J’ai succédé au général Gallieni et suis arrivé à Madagascar le 14 décembre 1905. De 1895 à 1905, pendant les dix premières années de notre occupation, il ne s’était jamais écoulé six mois, sans que des troubles aient, sur un point quelconque de la Grande Île, mis en branle une colonne de répression.

Du jour de mon arrivée à Madagascar, jusqu’aujourd’hui, il n’a plus été tiré un seul coup de fusil.

Je n’ai pas l’insoutenable prétention d’avoir, par un coup de baguette magique, modifié l’âme indigène ; j’ai simplement changé les procédés d’administration. Je me suis efforcé d’imposer à tous des pratiques de justice. J’ai décidé que tout chef de poste, dans le ressort duquel éclateraient des troubles, serait immédiatement relevé de son com- mandement, et je n’ai eu qu’une seule fois à sévir.

Je suis arrivé à Brazzaville en août 1920. Quelques semaines auparavant une tournée de police avait, d’après le journal de route des officiers la commandant, exterminé cinq cent trente-huit indigènes : hommes, femmes et enfants. (En A E F la tournée de police était de règle ; plusieurs chaque année se promenaient dans des régions diverses.)

Cette hécatombe n’avait ému personne, ni le gouverneur de la colonie, ni le gouverneur général intérimaire, ni le général commandant supérieur des troupes. Bien au contraire, les autorités militaires demandaient au ministère de la guerre des récompenses pour les officiers ayant commandé cette tuerie.

D’août 1920 à mon départ de l’A E F, en 1924, les tournées de police ont été complètement interdites et ne devraient être jamais reprises. Bien plus, j’ai fait supprimer onze compagnies de tirailleurs ; l’administration militaire a été remplacée par l’administration civile. Des fonctionnaires civils sont établis dans cette région jusqu’ici considérée comme irréductible, où se déroula la dernière tournée de police en 1921. Ces fonctionnaires ont les meilleurs rapports avec les indigènes au terrible renom, au milieu desquels ils vivent. Et cela durera tant que de nouvelles brutalités n’auront pas été commises.[1].
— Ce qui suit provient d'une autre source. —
(** X14. After [lock_for] with [hard_lock=True] has returned, [save] on
    that handle raises [ObjectLockedError] while the lock is live, although
    the holder is the one calling; after [unlock_for] by the holder, [save]
    reaches the inherited [save] at every clock reading. *)
Theorem hard_lock_blocks_save_until_unlock settings Model_save
    t_check t_write u (w w1 : world) today :
  lock_for settings t_check t_write (Some u) true w = (Return tt, w1) ->
  0 <= today - t_write < us_per_day ->
  today - t_write < time_until_expiration settings * us_per_second ->
  save settings Model_save today w1 = (Raise ObjectLockedError, w1) /\
  exists w2 : world,
    unlock_for (Some u) w1 = (Return tt, w2) /\
    forall today', save settings Model_save today' w2 = super_save Model_save w2.
Proof.
  intros Hfirst Hday Hlive.
  apply lock_for_returns in Hfirst. subst w1.
  split.
  - unfold save. rewrite decide_True; [reflexivity |].
    apply lock_type_hard. split; [| now rewrite update_handle].
    apply (is_locked_within_day settings today _ t_write);
      [now rewrite update_handle | assumption | assumption].
  - exists (update None None false (update (Some t_write) (Some u) true w)).
    split.
    + unfold unlock_for.
      rewrite (proj2 (is_locked_by_spec (Some u) _));
        [reflexivity | now rewrite update_handle].
    + intros today'. unfold save.
      rewrite lock_type_unlocked; [now rewrite decide_False by discriminate |].
      apply is_locked_None. now rewrite update_handle.
Qed.

Lemma hard_lock_blocks_save_until_unlock_witness :
  save ten_minutes write_back (at_second 300)
    (update (Some (at_second 0)) (Some alice) true fresh_world)
  = (Raise ObjectLockedError,
     update (Some (at_second 0)) (Some alice) true fresh_world).
Proof.
  apply (hard_lock_blocks_save_until_unlock ten_minutes write_back
           (at_second 0) (at_second 0) alice fresh_world _ (at_second 300)
           eq_refl).
  - vm_compute. split; [discriminate | reflexivity].
  - vm_compute. reflexivity.
Defined.

(** X15. The holder of a hard lock can lift the write guard without
    releasing: [lock_for] again by the same user with [hard_lock=False]
    returns, and from then on [save] on that handle reaches the inherited
    [save] at every clock reading. *)
Theorem relock_soft_lifts_guard settings Model_save t_check1 t_write1
    t_check2 t_write2 u (w w1 : world) :
  lock_for settings t_check1 t_write1 (Some u) true w = (Return tt, w1) ->
  exists w2 : world,
    lock_for settings t_check2 t_write2 (Some u) false w1 = (Return tt, w2) /\
    locked_by (attrs (fst w2)) = Some u /\
    forall today, save settings Model_save today w2 = super_save Model_save w2.
Proof.
  intros Hfirst. apply lock_for_returns in Hfirst. subst w1.
  exists (update (Some t_write2) (Some u) false
            (update (Some t_write1) (Some u) true w)).
  split; [| split].
  - apply lock_for_granted, lock_applies_to_own. now rewrite update_handle.
  - now rewrite update_handle.
  - intros today. unfold save. rewrite decide_False; [reflexivity |].
    rewrite lock_type_hard, update_handle; cbn. intros [_ [=]].
Qed.

Lemma relock_soft_lifts_guard_witness :
  exists w2 : world,
    lock_for ten_minutes (at_second 100) (at_second 100) (Some alice) false
      (update (Some (at_second 0)) (Some alice) true fresh_world)
    = (Return tt, w2) /\
    save ten_minutes write_back (at_second 200) w2 = super_save write_back w2.
Proof.
  destruct (relock_soft_lifts_guard ten_minutes write_back (at_second 0)
              (at_second 0) (at_second 100) (at_second 100) alice fresh_world
              _ eq_refl) as (w2 & Hrun & _ & Hsave).
  exists w2. split; [exact Hrun | apply Hsave].
Defined.

(** The invariant after a lock, a conflicting lock, a release by a
    stranger and a release. *)
Lemma run_all_inv_witness :
  world_inv
    (run_all ten_minutes
       (Acquire (at_second 0) (at_second 0) (Some alice) true
        :: Acquire (at_second 5) (at_second 5) (Some bob) false
        :: ReleaseFor (Some bob)
        :: Release :: nil)
       fresh_world).
Proof. apply (run_all_inv ten_minutes _ fresh_world), fresh_world_inv. Defined.
(** The precedences under which the reducer reads [infix_form]: an open
    parenthesis is below every operator, a boolean operator is below every
    comparison, and no comparison is above an identifier. *)
Record infix_precedence (precedence : Token -> nat) : Prop := {
  paren_low : paren_below_operators precedence;
  boolean_low :
    forall b c, is_boolean_op b = true -> is_binary_op c = true ->
                precedence b < precedence c;
  ident_high :
    forall c s, is_binary_op c = true -> precedence c <= precedence (IDENT s)
}.

(** What reading [infix_form ast] leaves on the stack, and what it has
    appended to the output by then: a comparison leaves its operator on the
    stack, a combinator between parentheses leaves nothing. *)
Definition pending (ast : Ast) : list Token :=
  match ast with
  | NameExpr op _ | IndexExpr op _ | MassExpr op _
  | PositionExpr _ op _ | VelocityExpr _ op _ => [op_token op]
  | _ => []
  end.

Definition emitted (ast : Ast) : list Token :=
  match ast with
  | NameExpr _ value => [IDENT "name"; IDENT value]
  | IndexExpr _ value => [IDENT "index"; NUMBER value]
  | MassExpr _ value => [IDENT "mass"; NUMBER value]
  | PositionExpr axis _ value => [IDENT (position_name axis); NUMBER value]
  | VelocityExpr axis _ value => [IDENT (velocity_name axis); NUMBER value]
  | _ => rev (prefix_form ast)
  end.

(** The top of the stack is below every comparison, or the stack is
    empty. *)
Definition quiet (precedence : Token -> nat) (operators : list Token) : Prop :=
  match operators with
  | [] => True
  | top :: _ => forall c, is_binary_op c = true -> precedence top < precedence c
  end.
(** Modelled from the spec: the issue snapshot "containing url, number,
    title, body, repo reference", the ordered list of criteria and the
    snapshot of the original ones; these are the fields [fetchIssue]
    fills. *)
Record Issue := mkIssue {
  url : jsstring;
  number : nat;
  title : jsstring;
  body : jsstring;
  repo : jsstring;
  acceptanceCriteria : list AcceptanceCriterion;
  originalAcceptanceCriteria : list AcceptanceCriterion
}.

(** Modelled from the spec: a log entry is [{timestamp, loopId,
    type: {agent|operator|system|error}, content: string}]. *)
Inductive LogType := TAgent | TOperator | TSystem | TError.

#[global] Instance LogType_eq_dec : EqDecision LogType.
Proof. solve_decision. Defined.

#[global] Instance Actor_eq_dec : EqDecision Actor.
Proof. solve_decision. Defined.

Record LogEntry := mkLogEntry {
  timestamp : jsstring;
  loopId : jsstring;
  type : LogType;
  content : jsstring
}.

(** What a call returns: a value, or a thrown [Error] with its message. *)
Inductive outcome (A : Type) :=
| Return (a : A)
| Throw (msg : jsstring).
Arguments Return {A} a.
Arguments Throw {A} msg.

(* ===================================================================== *)
(** ** The issue module *)
(* ===================================================================== *)

Module Github.

(** [criteriaSectionHeaders] *)
Definition re_acceptance_criteria : regex :=   (* /^#{1,3}\s*acceptance\s*criteria/i *)
  cat [Bol; rep 1 3 (chr "#"); star ws; lit_i "acceptance"; star ws; lit_i "criteria"].
Definition re_done_when : regex :=             (* /^#{1,3}\s*done\s*when/i *)
  cat [Bol; rep 1 3 (chr "#"); star ws; lit_i "done"; star ws; lit_i "when"].
Definition re_stop_conditions : regex :=       (* /^#{1,3}\s*stop\s*conditions/i *)
  cat [Bol; rep 1 3 (chr "#"); star ws; lit_i "stop"; star ws; lit_i "conditions"].
Definition re_requirements : regex :=          (* /^#{1,3}\s*requirements/i *)
  cat [Bol; rep 1 3 (chr "#"); star ws; lit_i "requirements"].
Definition re_bold_acceptance_criteria : regex :=   (* /^\*\*acceptance\s*criteria\*\*/i *)
  cat [Bol; lit "**"; lit_i "acceptance"; star ws; lit_i "criteria"; lit "**"].

Definition criteriaSectionHeaders : list regex :=
  [re_acceptance_criteria; re_done_when; re_stop_conditions; re_requirements;
   re_bold_acceptance_criteria].

(** [criteriaSectionHeaders.some(header => header.test(line.trim()))] *)
Definition is_section_header (line : jsstring) : bool :=
  existsb (fun header => test header (trim line)) criteriaSectionHeaders.

(** [/^#{1,3}\s+/] *)
Definition re_heading : regex := cat [Bol; rep 1 3 (chr "#"); plus ws].

(** [/^[\s]*[-*]\s*\[([ xX])\]\s*(.+)/] *)
Definition re_checkbox : regex :=
  cat [Bol; star ws; Cls (fun c => Ascii.eqb c "-" || Ascii.eqb c "*"); star ws;
       chr "[";
       Grp 1 (Cls (fun c => Ascii.eqb c " " || Ascii.eqb c "x" || Ascii.eqb c "X"));
       chr "]"; star ws; Grp 2 (plus dot)].

(** [/^[\s]*[-*]\s+(.+)/] *)
Definition re_bullet : regex :=
  cat [Bol; star ws; Cls (fun c => Ascii.eqb c "-" || Ascii.eqb c "*"); plus ws;
       Grp 1 (plus dot)].

(** [/\n{3,}/g] *)
Definition re_blank_run : regex := Rep 3 None (chr LF).

Definition group (x : rmatch) (i : nat) : jsstring := default [] (m_group x i).

(** [renderAcceptanceCriteriaSection] *)
Definition render_item (ac : AcceptanceCriterion) : jsstring :=
  let checkbox := if completed ac then str "[x]" else str "[ ]" in
  str "- " ++ checkbox ++ str " " ++ text ac.

Definition renderAcceptanceCriteriaSection (criteria : list AcceptanceCriterion) : jsstring :=
  join [LF] (str "## Acceptance Criteria" :: map render_item criteria).

(** The first loop of [applyAcceptanceCriteriaToIssueBody]: the index of the
    first header line, [None] for [start = -1]. *)
Fixpoint find_start (i : nat) (lines : list jsstring) : option nat :=
  match lines with
  | [] => None
  | line :: rest => if is_section_header line then Some i else find_start (S i) rest
  end.

(** The condition that ends a section: a heading that is not a criteria header. *)
Definition ends_section (line : jsstring) : bool :=
  test re_heading line && negb (is_section_header line).

(** The second loop: the index of the first line after [start] that ends the
    section, [lines.length] when there is none.  [i] is the index of the head
    of [lines]. *)
Fixpoint find_end (i : nat) (lines : list jsstring) : nat :=
  match lines with
  | [] => i
  | line :: rest => if ends_section line then i else find_end (S i) rest
  end.

(** [applyAcceptanceCriteriaToIssueBody] *)
Definition applyAcceptanceCriteriaToIssueBody (body : jsstring)
    (criteria : list AcceptanceCriterion) : jsstring :=
  let lines := split LF body in
  let section := split LF (renderAcceptanceCriteriaSection criteria) in
  match find_start 0 lines with
  | Some start =>
      let end_ := find_end (S start) (drop (S start) lines) in
      let before := take start lines in
      let after := drop end_ lines in
      replace_all re_blank_run [LF; LF] (join [LF] (before ++ section ++ after))
  | None =>
      let trimmed := trimEnd body in
      let spacer := if nonempty trimmed then [LF; LF] else [] in
      trimmed ++ spacer ++ join [LF] section
  end.

(** The criterion a checkbox match pushes. *)
Definition criterion_of_checkbox (x : rmatch) : AcceptanceCriterion :=
  let checked := streq (map to_lower (group x 1)) (str "x") in
  {| text := trim (group x 2);
     completed := checked;
     completedBy := if checked then Some Operator else None;
     completedAt := None |}.
(** [dict.__eq__]: same number of entries, and every key of the left one is
    in the right one with an equal value; the order of insertion does not
    count. *)
Fixpoint py_eq (a b : value) {struct a} : bool :=
  let dict_eq (xs ys : list (string * value)) : bool :=
    Nat.eqb (length xs) (length ys)
    && forallb (fun kv => match assoc (fst kv) ys with
                          | Some w => py_eq (snd kv) w
                          | None => false
                          end) xs in
  match a, b with
  | VStr s, VStr t => String.eqb s t
  | VInt x, VInt y => Z.eqb x y
  | VList xs, VList ys | VTuple xs, VTuple ys =>
      (fix all2 (xs ys : list value) {struct xs} : bool :=
         match xs, ys with
         | [], [] => true
         | x :: xs', y :: ys' => py_eq x y && all2 xs' ys'
         | _, _ => false
         end) xs ys
  | VDict xs, VDict ys | VDict xs, VItems ys
  | VItems xs, VDict ys | VItems xs, VItems ys => dict_eq xs ys
  | _, _ => false
  end.

Definition dict_eq (xs ys : attrs) : bool :=
  Nat.eqb (length xs) (length ys)
  && forallb (fun kv => match assoc (fst kv) ys with
                        | Some w => py_eq (snd kv) w
                        | None => false
                        end) xs.

(** ** [_handle_attribute_value] *)

Fixpoint _handle_attribute_value (v : value) : string :=
  match v with
  | VStr s => s
  | VItems kvs =>
      join ", " (map (fun kv => fst kv +:+ "=" +:+ _handle_attribute_value (snd kv)) kvs)
  | VList vs | VTuple vs => join ", " (map _handle_attribute_value vs)
  | _ => py_repr v
  end.

(** [_format_options(base_string, options)] with the option values already
    turned into text. *)
Definition _format_options (base_string : string) (options : list (string * string)) : string :=
  let formatted_options :=
    join ", " (map (fun kv => fst kv +:+ "=" +:+ dq +:+ snd kv +:+ dq) options) in
  base_string +:+ " [" +:+ formatted_options +:+ "]".

(** [str(value)]: the text itself for a [str], and [repr] for the other
    modelled values (none of them overrides [__str__]). *)
Definition py_str (v : value) : string :=
  match v with
  | VStr s => s
  | _ => py_repr v
  end.

(** ** Objects with identity *)

(** A reference to an object: a [Node], an [Edge], or an object of any
    other class.  The number is the object's identity. *)
Inductive ref : Type :=
| RNode (n : nat)
| REdge (e : nat)
| ROther (i : nat).

#[global] Instance ref_eq_dec : EqDecision ref.
Proof. solve_decision. Defined.

#[global] Instance ref_countable : Countable ref.
Proof.
  refine (inj_countable'
    (fun r => match r with
              | RNode n => inl n
              | REdge e => inr (inl e)
              | ROther i => inr (inr i)
              end)
    (fun x => match x with
              | inl n => RNode n
              | inr (inl e) => REdge e
              | inr (inr i) => ROther i
              end) _).
  by intros [].
Defined.

(** [class Node(dict)]: the attributes are the dictionary part of the
    object, [name] and [edges] are instance fields.  [edges] holds
    references to [Edge] objects. *)
Module Node.
Record t := mk { name : string; edges : list nat; items : attrs }.
End Node.

(** [class Edge(dict)]: [source] and [dest] are references to [Node]
    objects, so the tests [isinstance(item.source, Node)] and
    [isinstance(item.dest, Node)] of the traversal always succeed. *)
Module Edge.
Record t := mk { source : nat; dest : nat; items : attrs }.
End Edge.

(** The store of live objects.  The reference [RNode n] denotes
    [heap_nodes !! n], and [REdge e] denotes [heap_edges !! e]; allocation
    appends, so an object never changes its number. *)
Record heap := Heap { heap_nodes : list Node.t; heap_edges : list Edge.t }.

Definition empty_heap : heap := Heap [] [].

Inductive exn : Type :=
| KeyError (key : string)
| ValueError
| AttributeError.

(** [d[k] = v] on a dictionary kept in insertion order. *)
Fixpoint dict_set {A : Type} (k : string) (v : A) (d : list (string * A)) : list (string * A) :=
  match d with
  | [] => [(k, v)]
  | (k', v') :: d' => if String.eqb k k' then (k, v) :: d' else (k', v') :: dict_set k v d'
  end.

(** [Node(name, **kwargs)] *)
Definition Node__init__ (h : heap) (name : string) (kwargs : attrs) : heap * nat :=
  (Heap (heap_nodes h ++ [Node.mk name [] kwargs]) (heap_edges h), length (heap_nodes h)).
MARCHE DE L’INSURRECTION DANS LE CERCLE DE FORT-DAUPHIN

Poste Commandement Nombre de fusils au
commencement des hostilités
Begogo Serg. Alphonsi
Isoanala Lieut. Garrou 16
Bekily Serg. Feitsch 23
Imanombo Lieut. Boulangé 34
Bekitro Lieut. Masson 20

Amparihy Serg. Vinay
Manantenina Serg. Malaspina 8
Esira Serg. Piétri 9
Mahaly Serg. Priat-Peyré 13
Tsivory Cap. Bieau 39
Tsilamahana Serg. Steninger 11
Ranomainty Lieut. Amoux 11
Ifotaka Serg. Sinampieri 16

Ranomafana Hartmann (civil) 6
Behara Cap. Maurillain 38
Ampasimpolaka Adj. Cuenin 11
Manambaro de Villèle (civil) 5
Fort-Dauphin Cdt Leblanc 44
  1. Au moment où je termine cette préface, j’apprends que les Bayas de la région de Boda, exaspérés par les procédés de l’administration chargée de recruter des travailleurs par la force, travailleurs expédiés loin de chez eux et succombant dans la proportion de 50 0/0 des recrutés, se sont révoltés et ont pris la brousse, après avoir tué et mangé les miticiens recruteurs. Voilà où aboutit la manière forte. Depuis cinq ans, cette région aujourd’hui révoltée était absolument, calme.